La saison 2021 de l’Équipe cycliste Groupama-FDJ s’est achevée le 17 octobre dernier, avec la victoire de Stefan Küng sur le Chrono des Nations. La vingt-quatrième d’une année faite de hauts et de bas, et dont Yvon Madiot a accepté de dresser le bilan avant d’entrer de plain-pied dans la préparation de la saison suivante. Sans oublier de commenter brièvement le recrutement pour 2022.

Yvon, si tu devais évaluer la saison de l’équipe par une note, quelle serait-elle et pourquoi ?

Je dirais 6/10, soit juste au-dessus de la moyenne. Pourquoi ? J’aurais pu dire 5/10, mais j’ajoute un point car on a tout de même gagné beaucoup de courses. En revanche, je ne peux pas mettre plus car nous n’avons pas gagné sur les Grands Tours. Le Tour de France a été moyen, et même s’il y a eu de bonnes choses, on pensait gagner au moins une étape et ça n’a pas été le cas. Je pense qu’on ne mérite pas plus que 6/10. Il nous manque vraiment cette victoire sur un Grand Tour. On dit souvent que la Vuelta permet de sauver un peu le bilan, mais on n’a pas réussi non plus. Je mets légèrement au-dessus de la moyenne, mais cela reste une note plutôt basse et je pense qu’on ne peut pas aspirer à plus.

« On va se remettre en question »

Un mois après le terme de la saison, quel sentiment prédomine ?

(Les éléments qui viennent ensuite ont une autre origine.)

(** The search ends without an exception. *)
Lemma visit_cycles_total fuel visiting acc name :
  NoDup visiting → visiting ⊆ nodes → name ∈ nodes → length nodes < fuel + length visiting →
  fs_ok acc.2 →
  ∃ acc', visit_cycles fuel reg loaded visiting acc name = Ok acc' ∧ fs_ok acc'.2.
Proof.
  revert visiting acc name. induction fuel as [|fuel IH]; intros visiting acc name Hn Hs Hin Hf Hok.
  { pose proof (stack_bound visiting Hn Hs). simpl in Hf. lia. }
  cbn [visit_cycles]. destruct (mem name acc.1); [by eexists|].
  destruct (mem name visiting) eqn:Hm; [eexists; split; [done|]; by apply blame_ok|].
  apply mem_false in Hm. fold (visit_dependency fuel (visiting ++ [name])).
  assert (∀ ds acc, fs_ok acc.2 →
    ∃ acc', foldR (visit_dependency fuel (visiting ++ [name])) acc ds = Ok acc' ∧ fs_ok acc'.2) as Hfold.
  { intros ds. induction ds as [|x ds IHds]; intros acc0 Hok0; cbn [foldR]; [by eexists|].
    assert (∃ acc1, visit_dependency fuel (visiting ++ [name]) acc0 x = Ok acc1 ∧ fs_ok acc1.2)
      as (acc1 & -> & Hok1).
    { unfold visit_dependency. case_bool_decide as Hx; [|by eexists]. apply IH.
      - apply NoDup_app. split_and!; [done| |apply NoDup_singleton].
        intros y Hy ->%list_elem_of_singleton. done.
      - intros y [Hy|Hy%list_elem_of_singleton]%elem_of_app; [by apply Hs|by subst].
      - by apply by_name_is_Some.
      - rewrite length_app. simpl. lia.
      - done. }
    by apply IHds. }
  destruct (Hfold (dependency_names reg name) acc Hok) as (acc1 & -> & Hok1). by eexists.
Qed.
Definition _dependency_skip_evidence (cs : contracts) (s : step) (steps : list step)
    : result plan_exn (pydict * pydict) :=
  outcomes ← mapR (λ d, o ← _unsatisfied_dependency_outcome cs (by_id steps d); Ok (d, o))
               (s_depends_on s);
  let dependencies := omap (λ x, (λ o, (x.1, o)) <$> x.2) outcomes in
  raise_when (bool_decide (dependencies = []))
    (CapabilityPlanError (u "capability_plan_dependency_unsatisfied"));;
  let result := skip_result dependencies in
  Ok (result, (u "verified", VBool true) :: result).

Definition _validate_skipped_dependency_evidence (cs : contracts) (steps : list step)
    : result plan_exn unit :=
  foldR (λ _ s,
    if bool_decide (s_state s = Skipped) then
      '(expected_result, expected_verification) ← _dependency_skip_evidence cs s steps;
      raise_when (negb (py_eq (s_result s) (VDict expected_result))
                  || negb (py_eq (s_verification s) (VDict expected_verification))) plan_invalid
    else Ok tt) tt steps.
(** C2: Along every run of CapabilityPlanService.execute, returned or raised, each effect call
    is the bound call of a step of the stored plan (the registered capability in the step's
    version and recovery mode, the step's arguments, a fingerprint that binds them with the
    precondition), and comes after the barrier of its recovery unit and after a preview made in
    the same run with that capability and those arguments, whose precondition is the one the
    step is bound to; no step's effect happens twice, and a plan that is not opened makes no
    call. *)
Theorem execute_effects_guarded payload w :
  good_calls payload
    (r_trace (execute reg human_approved before_effect recovery_checkpoint payload (MkRun w [])).2).
Proof.
  pose proof (execute_spec payload (MkRun w []) eq_refl) as H.
  destruct (execute _ _ _ _ _ _) as [[r|err] st]; [by destruct H|done].
Qed.

(** When execute returns, every unit is completed and every step is completed with its
    verified result or skipped with evidence of the unsatisfied dependency, and the rest of the
    plan is the stored one. *)
Theorem execute_completes payload w p' results st :
  execute reg human_approved before_effect recovery_checkpoint payload (MkRun w []) =
    (Ok (p', results), st) →
  ∃ p cs (e : exec (R := R)),
    open_plan reg recovery_checkpoint payload = Ok (p, cs, e) ∧
    executed_plan p (r_trace st) p' results.
Proof.
  intros H. pose proof (execute_spec payload (MkRun w []) eq_refl) as Hs. rewrite H in Hs. apply Hs.
Qed.

(** A plan is opened only when it is authorized or was executing, with no unit in flight; without
    a checkpoint it must be one atomic unit. *)
Theorem open_plan_guarded payload p cs (e : exec (R := R)) :
  open_plan reg recovery_checkpoint payload = Ok (p, cs, e) →
  plan_ok p ∧ (p_state p = Authorized ∨ p_state p = PlanExecuting) ∧
  Forall (λ x, u_state x ≠ UnitExecuting) (p_recovery_units p) ∧
  (recovery_checkpoint = None → length (p_recovery_units p) = 1%nat ∧
     Forall (λ x, u_mode x = OdooAtomic) (p_recovery_units p)).
Proof. intros H. by destruct (open_plan_Ok _ _ _ _ H) as (? & ? & ? & ? & _). Qed.
End execution_theorems.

Celui qu’il manque quelque chose : cette fameuse victoire qui marque, qu’on retient. Qu’elle soit sur le Tour, sur les Classiques… Peut-être même qu’il ne nous manque que LA victoire. Une étape sur le Tour et je pense qu’on aurait réfléchi différemment. Il y a ce goût d’inachevé, malgré tout ce qui a été réalisé à côté. Il y a une certaine frustration. Pour moi, c’est extrêmement clair : la saison n’est pas réellement réussie. Il y a évidemment des échecs. Le Tour en a été un. On en attendait beaucoup, on pensait avoir bâti une équipe pour être en position de gagner sur beaucoup de terrains. Stefan termine deuxième d’une étape, battu par le dernier coureur à s’élancer. Ça ne tient à pas grand-chose. Je le répète : il nous manque cette victoire dont on se rappelle. Cette victoire dont on se rappelle, c’est celle qui vous fait passer l’hiver. On ne l’a pas, et ça nous fait donc passer l’hiver dans un état d’esprit de remise en question, de revanche. Je ne me dis pas « ça ira mieux demain ». Non. Ce n’était simplement pas comme on l’espérait et on va travailler pour que ça ne se reproduise pas, et que ça s’améliore rapidement dès la nouvelle année.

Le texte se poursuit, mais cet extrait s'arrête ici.